> Aim of the exercise
Lines from the beginning of the data below through the one containing "let n := mkNode" are to be printed exactly as they appear.
[Opening Input data section]
Fixpoint unlink_from (fuel : nat) (h : Z) (prev p : option nat) (x : nat) (s : Tracees) : res Tracees :=
  match fuel, p with
  | O, _ => Stuck NoFuel
  | _, None => Ok s
  | S fuel, Some y =>
      let! n := deref s y in
      if (y =? x)%nat then let! s := set_link h prev (n_hash_next n) s in update (with_next None) x s
      else unlink_from fuel h (Some y) (n_hash_next n) x s
  end.

Definition tracee_hash_update (x : nat) (old_pid : Z) (s : Tracees) : res Tracees :=
  let h := tracee_hash_fn old_pid in
  let! s := unlink_from (chain_fuel s) h None (tracee_hash s !! h) x s in
  tracee_hash_insert x s.

Definition tracee_hash_remove (x : nat) (s : Tracees) : res Tracees :=
  let! n := deref s x in
  let h := tracee_hash_fn (n_pid n) in
  unlink_from (chain_fuel s) h None (tracee_hash s !! h) x s.

(** [alloc]: whether the allocation succeeds. *)
Definition new_tracee (alloc : bool) (pid : Z) (s : Tracees) : res (Tracees * option nat) :=
  if negb alloc then Ok (s, None)
  else
    let x := next_vpid s in
    let n := mkNode pid (Z.of_nat (S x)) None false false None 1 in
    let! s := tracee_hash_insert x (mkTracees (<[x := n]> (store s)) (x :: tracees s) (tracee_hash s) (S x)) in
    Ok (s, Some x).

(** The fallback of get_tracee(). *)
Fixpoint find_in_list (s : Tracees) (l : list nat) (pid : Z) : res (option nat) :=
  match l with
  | [] => Ok None
  | x :: l => let! n := deref s x in if n_pid n =? pid then Ok (Some x) else find_in_list s l pid
  end.

Definition get_tracee (alloc : bool) (current : option nat) (pid : Z) (create : bool) (s : Tracees)
  : res (Tracees * option nat) :=
  let search :=
    let! r := tracee_lookup_readonly pid s in
    let! r := match r with Some x => Ok (Some x) | None => find_in_list s (tracees s) pid end in
    match r with
    | Some x => let! s := update with_ctx x s in Ok (s, Some x)
    | None => if create then new_tracee alloc pid s else Ok (s, None)
    end in
  match current with
  | None => search
  | Some c => let! n := deref s c in if n_pid n =? pid then Ok (s, Some c) else search
  end.

(** kill_all_tracees(): the pids that are sent SIGKILL. *)
Fixpoint pids_of (s : Tracees) (l : list nat) : res (list Z) :=
  match l with [] => Ok [] | x :: l => let! n := deref s x in let! r := pids_of s l in Ok (n_pid n :: r) end.
Definition kill_all_tracees (s : Tracees) : res (list Z) := pids_of s (tracees s).

Definition terminate_tracee (x : nat) (s : Tracees) : res (Tracees * list Z) :=
  let! s := update with_terminated x s in
  let! n := deref s x in
  if n_killall_on_exit n then let! killed := kill_all_tracees s in Ok (s, killed) else Ok (s, []).

(** remove_tracee() of a tracee that neither traces nor is traced, then its
    memory is freed. *)
Fixpoint orphan (x : nat) (l : list nat) (s : Tracees) : res Tracees :=
  match l with
  | [] => Ok s
  | y :: l =>
      let! n := deref s y in
      let! s := if bool_decide (n_parent n = Some x) then update (with_parent None) y s else Ok s in
      orphan x l s
  end.
Definition remove_tracee (x : nat) (s : Tracees) : res Tracees :=
  let l := base.filter (fun y => y <> x) (tracees s) in
  let! s := orphan x l (mkTracees (store s) l (tracee_hash s) (next_vpid s)) in
  Ok (set_store (delete x (store s)) s).

Fixpoint free_terminated (l : list nat) (s : Tracees) : res Tracees :=
  match l with
  | [] => Ok s
  | x :: l =>
      let! n := deref s x in
      let! s := if n_terminated n then let! s := tracee_hash_remove x s in remove_tracee x s else Ok s in
      free_terminated l s
  end.
Definition free_terminated_tracees (s : Tracees) : res Tracees := free_terminated (tracees s) s.

(** main(): the pid of a tracee changes. *)
Definition set_pid (x : nat) (pid : Z) (s : Tracees) : res Tracees :=
  let! n := deref s x in
  let! s := update (with_pid pid) x s in
  tracee_hash_update x (n_pid n) s.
[Closing Input data section]
> Response to the exercise
Fixpoint unlink_from (fuel : nat) (h : Z) (prev p : option nat) (x : nat) (s : Tracees) : res Tracees :=
  match fuel, p with
  | O, _ => Stuck NoFuel
  | _, None => Ok s
  | S fuel, Some y =>
      let! n := deref s y in
      if (y =? x)%nat then let! s := set_link h prev (n_hash_next n) s in update (with_next None) x s
      else unlink_from fuel h (Some y) (n_hash_next n) x s
  end.

Definition tracee_hash_update (x : nat) (old_pid : Z) (s : Tracees) : res Tracees :=
  let h := tracee_hash_fn old_pid in
  let! s := unlink_from (chain_fuel s) h None (tracee_hash s !! h) x s in
  tracee_hash_insert x s.

Definition tracee_hash_remove (x : nat) (s : Tracees) : res Tracees :=
  let! n := deref s x in
  let h := tracee_hash_fn (n_pid n) in
  unlink_from (chain_fuel s) h None (tracee_hash s !! h) x s.

(** [alloc]: whether the allocation succeeds. *)
Definition new_tracee (alloc : bool) (pid : Z) (s : Tracees) : res (Tracees * option nat) :=
  if negb alloc then Ok (s, None)
  else
    let x := next_vpid s in
    let n := mkNode pid (Z.of_nat (S x)) None false false None 1 in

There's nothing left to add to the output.